Regardless of the format, current micro-scale DNA hybridization and SBH approaches do not overcome the underlying physical problems associated with direct probe hybridization reactions. They require very high levels of relatively short single-stranded target sequences or PCR amplified DNA, and produce a high level of false positive hybridization signals even under the most stringent conditions. In the case of multiplex formats using arrays of short oligonucleotide sequences, it is not possible to optimize the stringency condition for each individual sequence with any conventional approach because the arrays or devices used for these formats can not change or adjust the temperature, ionic strength, or denaturants at an individual location, relative to other locations. Therefore, a common stringency condition must be used for all the sequences on the device. This results in a large number of non-specific and partial hybridizations and severely limits the application of the device. The problem becomes more compounded as the number of different sequences on the array increases, and as the length of the sequences decreases. This is particularly troublesome for SBH, which requires a large number of short oligonucleotide probes.

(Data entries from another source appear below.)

(** [a > t] for a parsed value [a] and an aware value given by its instant
    [t]: comparing a naive value with an aware one is a [TypeError]. *)
Definition datetime_gt (a : datetime) (t : Z) : result bool :=
  match utc_instant a with
  | Some i => Ok (t <? i)
  | None => Raise TypeError
  end.

Definition two_hours : Z := 2 * 3600 * us_per_second.
Definition twenty_four_hours : Z := 24 * 3600 * us_per_second.

(** ** [sorted] and [list.sort] with a key

    The keys are computed first, for every element and from left to right,
    so an exception of the key function is raised even for a list of one
    element.  The keys are then compared with [<].  Two strings compare,
    two numbers compare, and every other pair of scalars raises
    [TypeError]; a sort of two elements or more compares every element
    with another one and class with class, so it succeeds exactly when the
    keys are all strings or all numbers.  The sort is stable, also with
    [reverse=True]. *)

Definition is_str (v : scalar) : bool :=
  match v with JStr _ => true | _ => false end.

Definition is_num (v : scalar) : bool :=
  match as_number v with Some _ => true | None => false end.

Definition orderable (keys : list scalar) : bool :=
  match keys with
  | [] | [_] => true
  | _ => forallb is_str keys || forallb is_num keys
  end.

Definition key_ltb (a b : scalar) : bool :=
  match py_lt a b with Ok r => r | Raise _ => false end.

Fixpoint insert_by {A} (before : A -> A -> bool) (x : A) (l : list A) : list A :=
  match l with
  | [] => [x]
  | y :: l' => if before x y then x :: l else y :: insert_by before x l'
  end.

(** Stable sort: an element moves behind a later one only when [before]
    refuses to leave it in front. *)
Definition stable_sort {A} (before : A -> A -> bool) (l : list A) : list A :=
  foldr (insert_by before) [] l.

Definition key_before (reverse : bool) (p q : scalar * entry) : bool :=
  if reverse then negb (key_ltb p.1 q.1) else negb (key_ltb q.1 p.1).

Definition sorted (key : entry -> result scalar) (reverse : bool)
    (l : list entry) : result (list entry) :=
  keys ← mapR key l;
  if orderable keys
  then Ok ((stable_sort (key_before reverse) (zip keys l)).*2)
  else Raise TypeError.

(** [max(logs, key=...)] and [min(logs, key=...)] on a list that is not
    empty: the first element is the candidate, and a later element
    replaces it only when its key is strictly better. *)
Fixpoint min_max (better : scalar -> scalar -> result bool)
    (key : entry -> result scalar) (best : entry) (best_key : scalar)
    (l : list entry) : result entry :=
  match l with
  | [] => Ok best
  | x :: l' =>
      k ← key x;
      b ← better k best_key;
      if (b : bool) then min_max better key x k l'
      else min_max better key best best_key l'
  end.

Definition py_max (key : entry -> result scalar) (l : list entry) : result entry :=
  match l with
  | [] => Raise ValueError
  | x :: l' => k ← key x; min_max py_gt key x k l'
  end.

Definition py_min (key : entry -> result scalar) (l : list entry) : result entry :=
  match l with
  | [] => Raise ValueError
  | x :: l' => k ← key x; min_max py_lt key x k l'
  end.

(** A list comprehension with a fallible condition. *)
Fixpoint filterR {A} (p : A -> result bool) (l : list A) : result (list A) :=
  match l with
  | [] => Ok []
  | x :: l' => b ← p x; r ← filterR p l'; Ok (if (b : bool) then x :: r else r)
  end.

(** ** Python dictionaries keyed by scalars

    Insertion ordered; two keys are the same key when they are equal with
    [==] (so [1], [1.0] and [True] are one key). *)

Definition py_eq (a b : scalar) : bool :=
  match a, b with
  | JNull, JNull => true
  | JStr s, JStr t => String.eqb s t
  | _, _ =>
      match as_number a, as_number b with
      | Some x, Some y => Qeq_bool (num_val x) (num_val y)
      | _, _ => false
      end
  end.

Definition dict (V : Type) := list (scalar * V).

Fixpoint dict_get {V} (d : dict V) (k : scalar) : option V :=
  match d with
  | [] => None
  | (k', v) :: d' => if py_eq k' k then Some v else dict_get d' k
  end.

(** [d[k] = v]: the value of an existing key is replaced in place, a new
    key goes to the end. *)
Fixpoint dict_set {V} (d : dict V) (k : scalar) (v : V) : dict V :=
  match d with
  | [] => [(k, v)]
  | (k', v') :: d' =>
      if py_eq k' k then (k', v) :: d' else (k', v') :: dict_set d' k v
  end.

(** ** The floating-point arithmetic of the averages

    [sum], [/], [round(_, 2)] and [-] on Python numbers are IEEE
    operations; the development takes them as an interface and is
    parametric in it. *)

Class PyFloat := {
  py_sum : list number -> number;
  py_truediv : number -> Z -> number;
  py_round2 : number -> number;
  py_sub : number -> number -> number
}.

(** ** The methods of [WeatherLogger] *)

Definition _kelvin_to_celsius `{PyFloat} (kelvin : number) : number :=
  py_round2 (py_sub kelvin (NFloat (27315 # 100))).  (* the literal 273.15 *)

(** The loop of [_is_duplicate_entry]: [Ok true] is the [return True] in
    the loop, [Ok false] is the loop running to its end. *)
Fixpoint scan_entries (city : string) (two_hours_ago : Z) (data : list entry)
    : result bool :=
  match data with
  | [] => Ok false
  | entry :: rest =>
      c ← getitem entry "city";
      lc ← py_lower c;
      if String.eqb lc (lower city) then
        ts ← getitem entry "utc_timestamp";
        s ← py_replace_Z ts;
        entry_time ← fromisoformat s;
        recent ← datetime_gt entry_time two_hours_ago;
        if (recent : bool) then Ok true else scan_entries city two_hours_ago rest
      else scan_entries city two_hours_ago rest
  end.

(** [current_time] is an aware UTC value, given by its instant. *)
Definition _is_duplicate_entry (fs : file_state) (city : string)
    (current_time : Z) : result bool :=
  let two_hours_ago := current_time - two_hours in
  try_except
    (data ← json_load fs;
     entries ← py_iter data;
     scan_entries city two_hours_ago entries)
    (Ok false).

(** [data.append(weather_data)]: only a list has [append]. *)
Definition py_append (d : document) (x : entry) : result document :=
  match d with
  | JArray data => Ok (JArray (data ++ [x]))
  | JOther => Raise AttributeError
  end.

(** The file after the call. *)
Definition _save_weather_data (fs : file_state) (weather_data : entry)
    : result file_state :=
  data ← try_except (json_load fs) (Ok (JArray []));
  data' ← py_append data weather_data;
  Ok (Parsed data').

Definition timestamp_key (x : entry) : result scalar := getitem x "utc_timestamp".
Definition temperature_key (x : entry) : result scalar := getitem x "temperature".

Definition get_all_logs (fs : file_state) : result (list entry) :=
  try_except
    (data ← json_load fs;
     entries ← py_iter data;
     sorted timestamp_key true entries)
    (Ok []).

(** The loop that fills [city_temps]. *)
Fixpoint group_temps (logs : list entry) (city_temps : dict (list scalar))
    : result (dict (list scalar)) :=
  match logs with
  | [] => Ok city_temps
  | log :: rest =>
      city ← getitem log "city";
      let city_temps1 :=
        match dict_get city_temps city with
        | None => dict_set city_temps city []
        | Some _ => city_temps
        end in
      temperature ← getitem log "temperature";
      let temps := default [] (dict_get city_temps1 city) in
      group_temps rest (dict_set city_temps1 city (temps ++ [temperature]))
  end.

(** [round(sum(temps) / len(temps), 2)]; [sum] raises on a value that is
    not a number. *)
Definition average `{PyFloat} (temps : list scalar) : result number :=
  nums ← of_option TypeError (mapM as_number temps);
  Ok (py_round2 (py_truediv (py_sum nums) (Z.of_nat (length nums)))).

Definition get_city_avg_temp `{PyFloat} (fs : file_state) : result (dict number) :=
  logs ← get_all_logs fs;
  city_temps ← group_temps logs [];
  mapR (fun '(city, temps) => avg ← average temps; Ok (city, avg)) city_temps.

(** The condition of the [last_24h] comprehension. *)
Definition after_cutoff (cutoff_time : Z) (log : entry) : result bool :=
  ts ← getitem log "utc_timestamp";
  s ← py_replace_Z ts;
  t ← fromisoformat s;
  datetime_gt t cutoff_time.

(** [now] is the instant of [datetime.now(timezone.utc)]. *)
Definition get_hottest_coldest_cities (fs : file_state) (now : Z)
    (last_24h : bool) : result (option entry * option entry) :=
  logs ← get_all_logs fs;
  logs ← (if last_24h
          then let cutoff_time := now - twenty_four_hours in
               filterR (after_cutoff cutoff_time) logs
          else Ok logs);
  match logs with
  | [] => Ok (None, None)
  | _ =>
      hottest ← py_max temperature_key logs;
      coldest ← py_min temperature_key logs;
      Ok (Some hottest, Some coldest)
  end.

Definition city_matches (city : string) (log : entry) : result bool :=
  c ← getitem log "city";
  lc ← py_lower c;
  Ok (String.eqb lc (lower city)).

(** The series [plot_temp] draws: the value of [city_logs] after the
    sort, and the empty list when the method returns before it. *)
Definition plot_temp_city_logs (fs : file_state) (city : string)
    : result (list entry) :=
  logs ← get_all_logs fs;
  city_logs ← filterR (city_matches city) logs;
  match city_logs with
  | [] => Ok []
  | _ => sorted timestamp_key false city_logs
  end.

(** ** The provider and the ingestion pipeline *)

(** The fields [_fetch_weather_data] reads in the body of a response:
    [data['name']], [data['main']['temp']],
    [data['weather'][0]['description']] and [data['main']['humidity']];
    [None] where the path does not exist. *)
Record payload := mk_payload {
  p_name : option scalar;
  p_temp : option scalar;
  p_description : option scalar;
  p_humidity : option scalar
}.

(** What [session.get(url)] leads to: an exception of the transport, or a
    response with its status and its body ([None] when [response.json()]
    raises). *)
Inductive http_outcome :=
  | TransportError
  | HttpResponse (status : Z) (body : option payload).

(** What one fetch task meets: the outcome of its request, and the two
    readings of the clock it takes, [datetime.now(timezone.utc)] and
    [datetime.now()]. *)
Record task_env := mk_task_env {
  outcome : http_outcome;
  utc_now : datetime;
  local_now : datetime
}.

Definition build_weather_data `{PyFloat} (env : task_env) (data : payload)
    : result entry :=
  name ← of_option KeyError (p_name data);
  temp ← of_option KeyError (p_temp data);
  kelvin ← of_option TypeError (as_number temp);
  description ← of_option KeyError (p_description data);
  humidity ← of_option KeyError (p_humidity data);
  Ok (JObj (<["city" := name]>
           (<["temperature" := JNum (_kelvin_to_celsius kelvin)]>
           (<["description" := description]>
           (<["humidity" := humidity]>
           (<["utc_timestamp" := JStr (isoformat (utc_now env))]>
           (<["local_timestamp" := JStr (isoformat (local_now env))]> ∅))))))).

(** The awaited result of one task: the record, or [None]. *)
Definition _fetch_weather_data `{PyFloat} (env : task_env) : option entry :=
  match outcome env with
  | TransportError => None
  | HttpResponse status body =>
      if status =? 200 then
        match (data ← of_option ValueError body; build_weather_data env data) with
        | Ok weather_data => Some weather_data
        | Raise _ => None
        end
      else None
  end.

(** The truth value of a result of [_fetch_weather_data]. *)
Definition truthy (r : option entry) : bool :=
  match r with
  | None => false
  | Some (JObj fields) => negb (bool_decide (fields = ∅))
  | Some (JAtom v) =>
      match v with
      | JNull => false
      | JBool b => b
      | JNum n => negb (Qeq_bool (num_val n) 0)
      | JStr s => negb (String.eqb s "")
      end
  end.

(** The first loop: the cities to fetch, stripped, in the order given. *)
Fixpoint partition_cities (fs : file_state) (current_time : Z)
    (cities : list string) : result (list string * list string) :=
  match cities with
  | [] => Ok ([], [])
  | city :: rest =>
      dup ← _is_duplicate_entry fs (strip city) current_time;
      '(valid_cities, skipped_cities) ← partition_cities fs current_time rest;
      Ok (if (dup : bool)
          then (valid_cities, strip city :: skipped_cities)
          else (strip city :: valid_cities, skipped_cities))
  end.

(** The second loop: the results are saved one by one, in the order of
    [asyncio.gather], which is the order of the tasks. *)
Fixpoint log_results (fs : file_state) (results : list (option entry))
    (logged_data : list entry) : result (file_state * list entry) :=
  match results with
  | [] => Ok (fs, logged_data)
  | weather_data :: rest =>
      if truthy weather_data then
        match weather_data with
        | Some wd =>
            fs' ← _save_weather_data fs wd;
            log_results fs' rest (logged_data ++ [wd])
        | None => log_results fs rest logged_data
        end
      else log_results fs rest logged_data
  end.

(** [net i city] is what the [i]-th task, the one for [city], meets.  The
    result is the file after the call and the list returned. *)
Definition fetch_and_log_weather `{PyFloat} (fs : file_state)
    (current_time : Z) (net : nat -> string -> task_env)
    (cities : list string) : result (file_state * list entry) :=
  '(valid_cities, skipped_cities) ← partition_cities fs current_time cities;
  match valid_cities with
  | [] => Ok (fs, [])
  | _ =>
      let results := imap (fun i city => _fetch_weather_data (net i city)) valid_cities in
      log_results fs results []
  end.

(** ** An idealised arithmetic

    An instance of [PyFloat] to run the functions on examples: sums and
    quotients without rounding error, and [round] to the nearest
    hundredth, ties to even. *)

Definition round_half_even (q : Q) : Z :=
  let n := Qnum q in
  let d := Zpos (Qden q) in
  let f := n / d in
  let r2 := 2 * (n mod d) in
  if r2 <? d then f
  else if d <? r2 then f + 1
  else if Z.even f then f else f + 1.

Nucleic acids of different size, charge, or conformation are routinely separated by electrophoresis techniques which can distinguish hybridization species by their differential mobility in an electric field. Pulse field electrophoresis uses an arrangement of multiple electrodes around a medium (e.g., a gel) to separate very large DNA fragments which cannot be resolved by conventional gel electrophoresis systems (see R. Anand and E. M. Southern in Gel Electrophoresis of Nucleic Acids—A Practical Approach, 2 ed., D. Rickwood and B. D. Hames Eds., IRL Press, New York, pp. 101-122, 1990).

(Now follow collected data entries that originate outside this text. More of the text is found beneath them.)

(** X18.  On the EV Models page the timeout of a training run is never
    cancelled.  When a first training has completed at its first poll
    and a second one is started before the first timeout is due, the
    second shows as training and polls until, 300 s after the start of
    the first, that stale timeout clears the training flag: the row then
    no longer shows as training although the interval of the second run
    is still armed. *)
Theorem stale_timeout_resets_training_flag
    (getModel : nat -> promise bool) (t0 t1 modelA modelB : Z)
    (vehicle : option Z)
    (Hfirst : getModel 0%nat = inr true)
    (Hrest : ∀ i, (1 ≤ i)%nat → getModel i = inr false)
    (Ht1 : t0 + 5000 ≤ t1 < t0 + 300000) :
  let first_done :=
    run (Models.exec getModel) 1 (ev_started t0 modelA vehicle) in
  let second :=
    Models.handleTrainModel modelB (inr tt)
      (first_done.1, at_time t1 first_done.2) in
  Models.trainingModel first_done.1 = None ∧
  polling 1 first_done.2 = false ∧
  ∃ n,
    (∀ m, (m < n)%nat →
       Models.trainingModel (run (Models.exec getModel) m second).1
         = Some modelB) ∧
    let w := run (Models.exec getModel) n second in
    now w.2 = t0 + 300000 ∧
    Models.trainingModel w.1 = None ∧
    polling 3 w.2 = true.
Proof.
  intros first_done second.
  assert (first_done =
          (Models.State None vehicle
             ["Model training completed!";
              "Training started! Check back in a few moments."]
             [(t0 + 5000, Models.GetModels vehicle);
              (t0 + 5000, Models.GetModel modelA);
              (t0, Models.TrainModel modelA)],
           {| now := t0 + 5000; next_handle := 3%nat;
              pending := [Timer 2 (t0 + 300000) None (Models.StopPolling 1)] |}))
    as Hdone.
  { subst first_done. unfold ev_started, Models.handleTrainModel.
    rewrite run_S. unfold step, fire.
    cbn [fst snd pending earliest due setInterval setTimeout Models.initial
         next_handle now app Models.selectedVehicle Models.send Models.notify
         Models.setTrainingModel].
    assert ((t0 + 5000 <=? t0 + 300000) = true) as Hle by (apply Z.leb_le; lia).
    cbn. rewrite Hle. cbn. rewrite Hfirst. done. }
  subst second. rewrite Hdone. cbn [fst snd].
  split; [done |]. split; [done |].
  destruct (stale_timeout_fires getModel t0 t1 modelB vehicle Hrest Ht1
              (Z.to_nat (t0 + 300000 - t1)) (t1 + 5000)
              (Models.notify "Training started! Check back in a few moments."
                 (Models.send t1 (Models.TrainModel modelB)
                    (Models.setTrainingModel (Some modelB)
                       (Models.State None vehicle
                          ["Model training completed!";
                           "Training started! Check back in a few moments."]
                          [(t0 + 5000, Models.GetModels vehicle);
                           (t0 + 5000, Models.GetModel modelA);
                           (t0, Models.TrainModel modelA)]))))
              t1)
    as (n & Hbefore & Hflag & Hpoll & Hnow); [lia | done | cbn; lia |].
  exists n. split; [exact Hbefore |]. cbv zeta. done.
Qed.

Lemma stale_timeout_resets_training_flag_witness :
  let getModel := fun i : nat => inr (Nat.eqb i 0) : promise bool in
  let first_done :=
    run (Models.exec getModel) 1 (ev_started 0 7 (Some 1)) in
  let second :=
    Models.handleTrainModel 8 (inr tt)
      (first_done.1, at_time 290000 first_done.2) in
  ∃ n, let w := run (Models.exec getModel) n second in
       now w.2 = 300000 ∧ Models.trainingModel w.1 = None ∧
       polling 3 w.2 = true.
Proof.
  intros getModel first_done second.
  destruct (stale_timeout_resets_training_flag getModel 0 290000 7 8 (Some 1))
    as (_ & _ & n & _ & H).
  - reflexivity.
  - intros [|i] Hi; [lia | reflexivity].
  - lia.
  - exists n. exact H.
Defined.
(** * Feed-forward classifier notebooks: model, training loop and checkpoints

    A shallow embedding of the code cells of
    [deep_learning_with_pytorch/part_4_fashion_mnist.ipynb] and
    [deep_learning_with_pytorch/part_6_saving_and_loading_modules.ipynb]
    (the latter also carries the "Training Neural Networks" notebook).

    Conventions.
    - Tensor entries are real numbers ([R]): floating-point rounding is not
      modelled, every arithmetic operation is the exact one.  The range of
      float32 is not modelled either: there is no [inf] and no [nan], a sum
      or product never overflows and an exponential never underflows to
      zero.  Where the code would return [nan] from [0/0] the model returns
      [inl NotANumber].
    - A Python exception is a value of [Exception]; code that can raise
      returns [Result A].
    - Random draws (parameter initialisation, the loader's shuffle, dropout
      masks) are explicit arguments.
    - The autodiff engine is an argument of the training loop: a function
      giving, for the current parameter values and a batch, the gradient of
      the batch loss with respect to every parameter. *)

From Stdlib Require Import String Ascii.
From Stdlib Require Import List Bool Arith ZArith Lia.
From Stdlib Require Import Reals Lra.
From Stdlib Require Import DecimalString DecimalNat.
From Stdlib Require Import Permutation.
Import ListNotations.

Pace, U.S. Pat. No. 4,908,112, Mar. 13, 1990, teaches using micro-fabrication techniques to produce a capillary gel electrophoresis system on a silicon substrate. Multiple electrodes are incorporated into the system to move molecules through the separation medium within the device.

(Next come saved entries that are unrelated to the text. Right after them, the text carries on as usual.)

(** C10, as the code has it. Whatever [_classify_with_llm] returns is
    one of the three labels. With the rule texts read, it always
    returns, and what it returns follows the model's reply: the reply,
    stripped and in lower case, when that is a label; [respond] for
    any other reply, for a reply without content and for a model call
    that raises. It raises only when a rule lookup does. Hence
    [classify_email] never reports an invalid fallback label: the
    branch that would keep the best pool instead is never taken. *)
Theorem fallback_label_valid_discard_unreachable (self : manager)
        (e : email_data) (s : list event) :
  (forall l s', _classify_with_llm self e s = (Ok l, s') -> In l labels)
  /\ (forall i n r,
        rules_read self i n r ->
        let reply := chat_completion self (classification_prompt i n r e) in
        (forall c,
           reply = Ok (Some c) ->
           PyStr.mem (PyStr.lower (PyStr.strip c)) labels = true ->
           _classify_with_llm self e s
           = (Ok (PyStr.lower (PyStr.strip c)), s))
        /\ (forall c,
              reply = Ok (Some c) ->
              PyStr.mem (PyStr.lower (PyStr.strip c)) labels = false ->
              _classify_with_llm self e s
              = (Ok "respond",
                 (s ++ [InvalidClassification
                          (PyStr.lower (PyStr.strip c))])%list))
        /\ (reply = Ok None ->
            _classify_with_llm self e s
            = (Ok "respond",
               (s ++ [ErrorInLLMClassification
                        "'NoneType' object has no attribute 'strip'"])%list))
        /\ (forall err,
              reply = Raise err ->
              _classify_with_llm self e s
              = (Ok "respond", (s ++ [ErrorInLLMClassification err])%list)))
  /\ (rules_available self ->
      exists l s', _classify_with_llm self e s = (Ok l, s') /\ In l labels)
  /\ (forall err s',
        _classify_with_llm self e s = (Raise err, s') ->
        exists get_rules k,
          rules_manager self = Some get_rules /\ get_rules k = Raise err)
  /\ existsb is_invalid_llm_event (snd (classify_email self e s))
     = existsb is_invalid_llm_event s.
Proof.
  split; [|split; [|split; [|split]]].
  - intros l s' H. apply mem_labels. eapply classify_with_llm_label; eauto.
  - intros i n r Hr reply. subst reply.
    pose proof (classify_with_llm_outcome self e s i n r Hr) as Ho.
    repeat split.
    + intros c Hc Hm. rewrite Ho, Hc, Hm. reflexivity.
    + intros c Hc Hm. rewrite Ho, Hc, Hm. reflexivity.
    + intros Hc. rewrite Ho, Hc. reflexivity.
    + intros err Hc. rewrite Ho, Hc. reflexivity.
  - intros Hr. destruct (classify_with_llm_returns self e s Hr) as (l & s' & H).
    exists l, s'. split; [exact H|].
    apply mem_labels. eapply classify_with_llm_label; eauto.
  - intros err s' H. now apply classify_with_llm_raise in H.
  - unfold classify_email, classify_email_with.
    unfold bind at 1.
    destruct (category_scores_of (collections self) s) as [[scores|err] s1]
      eqn:Hs; [|cbn [snd]; eapply category_scores_of_no_invalid; eauto].
    rewrite <- (category_scores_of_no_invalid _ _ _ _ Hs).
    destruct (forallb (fun p => Qeq_bool (snd p) 0) scores).
    + unfold bind at 1. unfold print at 1. unfold modify at 1.
      unfold bind at 1.
      destruct (_classify_with_llm self e (s1 ++ [NoFewShotExamples])%list)
        as [[l|err] s2] eqn:Hl; unfold ret; cbn [snd];
        rewrite (classify_with_llm_no_invalid _ _ _ _ _ Hl);
        now apply print_no_invalid.
    + unfold bind at 1. unfold lift at 1.
      destruct (max_key scores) as [[bc bs]|err]; [|reflexivity].
      red_match.
      destruct (Qlt_bool bs (confidence_threshold_of self)).
      * unfold bind at 1. unfold print at 1. unfold modify at 1.
        unfold bind at 1.
        destruct (_classify_with_llm self e
                    (s1 ++ [LowConfidence bs (confidence_threshold_of self)])%list)
          as [[l|err] s2] eqn:Hl.
        -- rewrite (classify_with_llm_label _ _ _ _ _ Hl). cbn [negb].
           unfold ret; cbn [snd].
           rewrite (classify_with_llm_no_invalid _ _ _ _ _ Hl).
           now apply print_no_invalid.
        -- cbn [snd]. rewrite (classify_with_llm_no_invalid _ _ _ _ _ Hl).
           now apply print_no_invalid.
      * unfold bind, print, modify, ret. cbn [snd].
        now apply print_no_invalid.
Qed.

(** A model call that fails gives [respond]. *)
Lemma fallback_label_valid_discard_unreachable_witness :
  _classify_with_llm offline_manager hello []
  = (Ok "respond", [ErrorInLLMClassification "Connection error."]).
Proof.
  destruct (fallback_label_valid_discard_unreachable offline_manager hello [])
    as (_ & H & _).
  destruct (H default_ignore_rules default_notify_rules default_respond_rules)
    as (_ & _ & _ & Hraise).
  - repeat split.
  - exact (Hraise "Connection error." eq_refl).
Defined.

(** *** Labels and confidences returned by [classify_email] *)

Lemma max_from_in (l : list (string * Q)) :
  forall best, In (fst (max_from best l)) (fst best :: map fst l).
Proof.
  induction l as [|p l IH]; intros best; cbn [max_from map].
  - now left.
  - specialize (IH (if Qlt_bool (snd best) (snd p) then p else best)).
    destruct (Qlt_bool (snd best) (snd p)); cbn in IH |- *; tauto.
Qed.

Lemma classify_email_label (self : manager) (e : email_data)
      (s s' : list event) (l : string) (c : Q) :
  classify_email self e s = (Ok (l, c), s') -> In l labels.
Proof.
  unfold classify_email, classify_email_with.
  unfold bind at 1.
  destruct (category_scores_of (collections self) s) as [[scores|err] s1]
    eqn:Hs; [|discriminate].
  pose proof (category_scores_of_keys _ _ _ _ Hs) as Hkeys.
  destruct (forallb (fun p => Qeq_bool (snd p) 0) scores).
  - unfold bind at 1. unfold print at 1. unfold modify at 1.
    unfold bind at 1.
    destruct (_classify_with_llm self e (s1 ++ [NoFewShotExamples])%list)
      as [[l0|err] s2] eqn:Hl; [|discriminate].
    unfold ret. intros H; inversion H; subst.
    apply mem_labels. eapply classify_with_llm_label; eauto.
  - assert (Hbest : forall bc bs, max_key scores = Ok (bc, bs) -> In bc labels).
    { intros bc bs. unfold max_key. destruct scores as [|p scores];
        [discriminate|].
      intros H; inversion H as [Hm].
      pose proof (max_from_in scores p) as Hin. rewrite Hm in Hin.
      cbn [fst] in Hin. change (fst p :: map fst scores)
        with (map fst (p :: scores)) in Hin.
      rewrite Hkeys in Hin. exact Hin. }
    unfold bind at 1. unfold lift at 1.
    destruct (max_key scores) as [[bc bs]|err]; [|discriminate].
    specialize (Hbest bc bs eq_refl). red_match.
    destruct (Qlt_bool bs (confidence_threshold_of self)).
    + unfold bind at 1. unfold print at 1. unfold modify at 1.
      unfold bind at 1.
      destruct (_classify_with_llm self e
                  (s1 ++ [LowConfidence bs (confidence_threshold_of self)])%list)
        as [[l0|err] s2] eqn:Hl; [|discriminate].
      rewrite (classify_with_llm_label _ _ _ _ _ Hl). cbn [negb].
      unfold ret. intros H; inversion H; subst.
      apply mem_labels. eapply classify_with_llm_label; eauto.
    + unfold bind, print, modify, ret. intros H; inversion H; subst.
      exact Hbest.
Qed.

Soane and Soane, U.S. Pat. No. 5,126,022, Jun. 30, 1992, teach that a number of electrodes can be used to control the linear movement of charged molecules in a mixture through a gel separation medium contained in a tube. Electrodes have to be installed within the tube to control the movement and position of molecules in the separation medium.
Washizu, M. and Kurosawa, O., 26 IEEE Transactions on Industry Applications 6, pp. 1165-1172, 1990, used high-frequency alternating current (AC) fields to orient DNA molecules in electric field lines produced between microfabricated electrodes. However, the use of direct current (DC) fields is prohibitive for their work. Washizu 25 Journal of Electrostatics 109-123, 1990, describes the manipulation of cells and biological molecules using dielectrophoresis. Cells can be fused and biological molecules can be oriented along the electric fields lines produced by AC voltages between the microelectrode structures. However, the dielectrophoresis process requires a very high frequency AC (1 MHz) voltage and a low conductivity medium. While these techniques can orient DNA molecules of different sizes along the AC field lines, they cannot distinguish between hybridization complexes of the same size.
As is apparent from the preceding discussion, numerous attempts have been made to provide effective techniques to conduct multi-step, multiplex molecular biological reactions. However, for the reasons stated above, these techniques have been proved deficient. Despite the long-recognized need for effective technique, no satisfactory solution has been proposed previously.